Professional organiser Marie Kondo believes 30 books are too many for one home. Are books clutter?

Senior reporter

Marie Kondo hit a nerve last week. I started to dislike the professional organiser – who has Netflix users decluttering their homes faster than the next episode of her show – as much as I loathe the dreaded cousin, Mr Collins, in Pride and Prejudice.
And that’s a lot.
The Tidying UP queen suggested that more than 30 books in a home was clutter. Like every bibliophile, I was outraged.
How dare she call my beloved books clutter?
I read a lot. I read on average two novels a week. A bookmark is wasted on me as I tend to read a book in one sitting. I read so much that while some people read to cure insomnia, I don’t get any sleep on some nights just to finish a book.
In 2011, my husband got fed up with my personal library overflowing into our bedroom, so he bought me a Kindle. You’d think I would have kissed him for being so thoughtful, but I was so angry that he never understood my love for the feel and scent of a book that I didn’t switch it on for a month.
Today, I cannot live without said Kindle. But I still buy books. I buy secondhand books, new releases and even books for my son. At two years old, he owns more than 30.
Kondo would not be impressed.
So when I read her advice on decluttering home libraries, I wanted to join fellow bookworms and rant on social media.
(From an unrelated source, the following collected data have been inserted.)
Definition one_segment (s : gmap key bins) (it : item) : bool :=
  match s !! mk_of (fst it) with
  | Some b => match bins_nseg b with inr n => n =? 1 | inl _ => false end
  | None => false
  end.

Definition found_single s it : bool := has_entry s it && one_segment s it.

Definition defers s it : bool := has_entry s it && negb (one_segment s it).

Fixpoint deferred (s : gmap key bins) (i : nat) (items : list item) : list multi :=
  match items with
  | [] => []
  | it :: items =>
      (if defers s it then [(i, fst it, snd it)] else []) ++ deferred s (S i) items
  end.

Lemma findable_buffer s w it : findable s w it -> buffer_ok (snd it) w.
Proof. intros (m & Hm & Hok & Hv & _). by exists m. Qed.

Lemma findable_same s w w' it :
  w_heap w' !! snd it = w_heap w !! snd it -> findable s w it -> findable s w' it.
Proof. intros E (m & Hm & Hf). exists m. by rewrite E. Qed.

Lemma findable_reads s w w' items ls :
  reads_in ls w w' -> (forall it, it ∈ items -> snd it ∉ ls) ->
  Forall (findable s w) items -> Forall (findable s w') items.
Proof.
  intros [_ Hh] Hl Hf. rewrite Forall_forall in Hf |- *. intros it Hit.
  eapply findable_same; [|by apply Hf]. by apply Hh, Hl.
Qed.

Lemma findable_buffers s w items : Forall (findable s w) items -> buffers w items.
Proof. intros Hf. eapply Forall_impl; [exact Hf|]. intros it. apply findable_buffer. Qed.

(** The copy of a single record that fits. *)
Lemma run_read_single_hit full mo p (w : world C) m :
  w_heap w !! mo = Some m -> mem_ok m -> exact_view m -> (length p <= room m)%nat ->
  p <> [] \/ mo_tensor m = false -> crc_fits self full p = true ->
  fst (run (read_single self (project _META_READ_BINS full) mo (BBytes p)) w) = inr true.
Proof.
  intros Hm Hok Hv Hle Hne Hc. pose proof (room_le m Hok). unfold read_single.
  rewrite run_bind, run_write_payload_ok with (m := m); [|done..].
  assert (Hfit : (0 + length p <= length (mo_raw m))%nat) by lia.
  pose proof (rewritten_store 0 p m Hfit) as Hrw. unfold exact_view in *.
  rewrite (run_crc_matches self mo (project _META_READ_BINS full) p _ (store_at 0 p m)).
  - cbn. rewrite <- Hc. unfold crc_fits. rewrite project_lookup; [done|]. by apply (bool_decide_unpack _).
  - by apply on_mem_lookup.
  - unfold exact_view. by rewrite (rewritten_room _ _ _ Hrw).
  - by apply (rewritten_ok _ _ _ Hrw).
  - by rewrite (rewritten_room _ _ _ Hrw).
  - apply (filled_store m 0 [] p Hfit (filled_0 m)).
Qed.

(** What an entry says of its meta record. *)
Lemma entry_meta s ck p :
  entry s ck = Some p ->
  exists full n, s !! mk_of ck = Some full /\ is_ready full = true /\ bins_nseg full = inr n /\
    (n = 1 -> full !! "b" = Some (BBytes p) /\ crc_fits self full p = true /\
       (no_empty_piece s ck -> p <> [])).
Proof.
  unfold Store.entry. destruct (s !! mk_of ck) as [b|] eqn:Hb; [|done].
  destruct (is_ready b) eqn:Hr; [|done]. unfold payload_of.
  destruct (bins_nseg b) as [e|n] eqn:Hn; [done|]. intros E. exists b, n. split_and!; [done..|].
  intros ->. cbn in E. destruct (b !! "b") as [[| |data|]|] eqn:Hd; try done.
  destruct (crc_fits self b data) eqn:Hc; [|done]. injection E as ->. split_and!; [done..|].
  intros Hne. apply (Hne (mk_of ck)).
  - unfold pieces. rewrite Hb, Hn. by apply list_elem_of_here.
  - unfold seg_data. by rewrite Hb, Hd.
Qed.

(** A healthy cluster's answer to the read of a key. *)
Definition answered (s : gmap key bins) (it : item) (r : batch_rec) : Prop :=
  match s !! mk_of (fst it) with
  | Some _ => read_hit s _META_READ_BINS (mk_of (fst it)) r
  | None => read_miss r
  end.

Lemma insert_middle {A} (pre rest : list A) x y : <[length pre := y]> (pre ++ x :: rest) = (pre ++ [y]) ++ rest.
Proof. induction pre as [|z pre IH]; [done|]. cbn. f_equal. exact IH. Qed.

Lemma run_read_metas_step code rec recs ck mo items pre tail ms (w : world C) :
  answered (st w) (ck, mo) (mkBatchRec code rec) -> findable (st w) w (ck, mo) ->
  exists w1, reads_in [mo] w w1 /\
    run (read_metas self (mkBatchRec code rec :: recs) ((ck, mo) :: items) (length pre) (pre ++ false :: tail) ms) w =
    run (read_metas self recs items (S (length pre)) (pre ++ found_single (st w) (ck, mo) :: tail)
           (ms ++ (if defers (st w) (ck, mo) then [(length pre, ck, mo)] else []))) w1.
Proof.
  intros Hk (m & Hm & Hok & Hv & Hent). simpl in Hm, Hent. unfold answered in Hk. cbn [fst] in Hk.
  cbn [read_metas].
  assert (Hmiss : has_entry (st w) (ck, mo) = false -> exists w1, reads_in [mo] w w1 /\
    run (read_metas self recs items (S (length pre)) (pre ++ false :: tail) ms) w =
    run (read_metas self recs items (S (length pre)) (pre ++ found_single (st w) (ck, mo) :: tail)
           (ms ++ (if defers (st w) (ck, mo) then [(length pre, ck, mo)] else []))) w1).
  { intros E. exists w. split; [apply reads_in_refl|]. unfold found_single, defers. rewrite E. cbn [andb].
    by rewrite app_nil_r. }
  cbn [br_record br_result].
  destruct (entry (st w) ck) as [p|] eqn:He.
  - destruct (entry_meta _ _ _ He) as (full & n & Hst & Hr & Hn' & Hone). rewrite Hst in Hk.
    destruct Hk as (Hcode & full' & Hst' & Hrec). cbn in Hcode, Hrec. subst code rec.
    rewrite Hst in Hst'. injection Hst' as <-. change (0 =? AEROSPIKE_OK) with true. cbn [negb].
    destruct (project_meta full) as (-> & -> & ->). rewrite Hr, Hn'. cbn [negb].
    assert (Hh : has_entry (st w) (ck, mo) = true)
      by (apply bool_decide_eq_true; cbn [fst]; rewrite He; by eexists).
    assert (Ho : one_segment (st w) (ck, mo) = (n =? 1)) by (unfold one_segment; cbn [fst]; by rewrite Hst, Hn').
    unfold found_single, defers. rewrite Hh, Ho. cbn [andb].
    destruct (Z.eqb_spec n 1) as [->|Hne]; cbn [negb andb].
    + destruct (Hone eq_refl) as (-> & Hc & Hpiece). destruct Hent as [Hle Htens].
      rewrite run_bind, run_attempt.
      pose proof (run_read_single_hit full mo p w m Hm Hok Hv Hle ltac:(tauto) Hc) as Hhit.
      pose proof (run_read_single full mo (BBytes p) w m Hm Hok Hv) as Hrs.
      destruct (run (read_single _ _ _ _) w) as [r w1]. destruct Hrs as [Hom _]. cbn [fst] in Hhit. subst r.
      exists w1. split; [by apply only_mem_reads_in|]. cbn [fst snd]. by rewrite insert_middle, <- app_assoc, app_nil_r.
    + exists w. split; [apply reads_in_refl|done].
  - assert (Hh : has_entry (st w) (ck, mo) = false)
      by (apply bool_decide_eq_false; cbn [fst]; rewrite He; by intros [? ?]).
    destruct rec as [b|]; [|by apply Hmiss]. destruct (Z.eqb_spec code AEROSPIKE_OK) as [Hc|]; cbn [negb]; [|by apply Hmiss].
    destruct (st w !! mk_of ck) as [full|] eqn:Hst; [|done]. destruct Hk as (_ & full' & Hst' & [= ->]).
    rewrite Hst in Hst'. injection Hst' as <-.
    destruct (project_meta full) as (-> & _ & _). rewrite (Hent full) by done. cbn [negb]. by apply Hmiss.
Qed.

Lemma run_read_metas_exact s recs : forall items pre suf ms (w : world C),
  st w = s -> Forall2 (answered s) items recs -> Forall (findable s w) items -> NoDup (snd <$> items) ->
  fst (run (read_metas self recs items (length pre)
              (pre ++ replicate (length items) false ++ suf) ms) w) =
    inr (pre ++ (found_single s <$> items) ++ suf, ms ++ deferred s (length pre) items, inr tt).
Proof.
  induction recs as [|[code rec] recs IH]; intros items pre suf ms w Hs Hrecs Hf Hnd;
    inversion Hrecs as [|[ck mo] ? items' ? Hk Hks]; subst.
  { cbn. by rewrite app_nil_r. }
  apply Forall_cons in Hf as [Hit Hf]. rewrite fmap_cons in Hnd. apply NoDup_cons in Hnd as [Hn Hnd].
  cbn [length replicate app].
  destruct (run_read_metas_step code rec recs ck mo items' pre (replicate (length items') false ++ suf) ms w Hk Hit)
    as (w1 & Hr & ->).
  specialize (IH items' (pre ++ [found_single (st w) (ck, mo)]) suf
    (ms ++ (if defers (st w) (ck, mo) then [(length pre, ck, mo)] else [])) w1).
  rewrite length_app, Nat.add_1_r, <- !app_assoc in IH. apply IH; [apply Hr|done| |done].
  eapply findable_reads; [exact Hr| |done]. intros it Hin E%list_elem_of_singleton. simpl in Hn.
  apply Hn. rewrite <- E. by apply list_elem_of_fmap_2.
Qed.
However, I decided to take stock instead.
I started with the box of books hidden in a corner of the lounge. Those books relocated to the box when the bookshelf started to burst at the seams.
I hadn't read any of them in years. I then moved on to the books stacked on the cupboard. A few of those had been re-read many times while some were on my neverending to-read list.
As I ventured into what Kondo would refer to as clutter, my dislike for her started to disappear. My husband found me surrounded by books, with a tattered copy of Anne Frank’s diary in my hand, when he walked through the door later that afternoon.
“I’ll never forget the first time I read this book. It was on the eve of the first democratic election in South Africa. I was 14 at the time. This book changed me,” I said to him.
I then picked several Judy Blume books and started to tell him how those stories helped me in my adolescent years.
It was then that I started to realise that these books no longer served me. They were ornaments. And I was selfish to keep them from those who could benefit from them.
I wanted to share them. I wanted others to travel to exotic places, to experience the same thrill and fear and to fall in love just by reading a book.
Perhaps bookworms are offended that their beloved books were referred to as clutter. But Kondo is right – yes, I said it.
If a book that you have no intention of reading again is taking up space in your home, it’s clutter.
But there might just be a happy ending because one man’s clutter could be another’s treasure.
And that’s the mantra I am going to be repeating to myself as I donate some of my books.